• [Your goal]
Look for "actor" in each line of the entries, and return the matching lines.
━━ Listed records ━━
(** The state in which the consequence is decided: the evidence is written. *)
Definition recorded (t : ControlTest) (st : string) (dtl ref : option string) (ev fl : Z)
    (exp : option string) (resources : list ResourceFinding) (now : Z) (db : Db)
    : ControlTestResult * Db :=
  let cov := coverage_of (set_last st now t) st resources now db in
  let result :=
    {| ctr_id := db_seq db; ctr_test_id := ct_id t; ctr_status := st; ctr_detail := dtl;
       ctr_evidence_ref := ref; ctr_evaluated := ev; ctr_failing := fl;
       ctr_waived := match cov with Some c => waived c | None => 0 end; ctr_expected := exp |} in
  let by_res := match cov with Some c => by_resource c | None => ∅ end in
  (result, set_resources (db_resources db ++ map (resource_row (db_seq db) by_res) resources)%list
             (set_results (db_results db ++ [result])%list (set_seq (db_seq db + 1) db))).

Lemma record_result_eq t st dtl ref actor ev fl exp resources opn now db :
  st ∈ VALIDATION_STATUSES ->
  record_result t st dtl ref actor ev fl exp resources opn now db =
  let '(r, db1) := recorded t st dtl ref ev fl exp resources now db in
  let! db2 := consequences (set_last st now t) (ct_last_status t) st (or_empty dtl)
                (coverage_of (set_last st now t) st resources now db) opn (db_seq db) now db1 in
  Ok (r, set_last st now t, emit "tested" "control_test"
        ("Control test " +:+ st +:+ ": " +:+ ct_control_id t) (ct_organization_id t)
        (Some actor) (Some (pretty (ct_id t))) db2).
Proof. intros H. unfold record_result. by rewrite (proj2 (mem_true _ _) H). Qed.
━━━
• [Solved problem]
Lemma record_result_eq t st dtl ref actor ev fl exp resources opn now db :
  record_result t st dtl ref actor ev fl exp resources opn now db =
        (Some actor) (Some (pretty (ct_id t))) db2).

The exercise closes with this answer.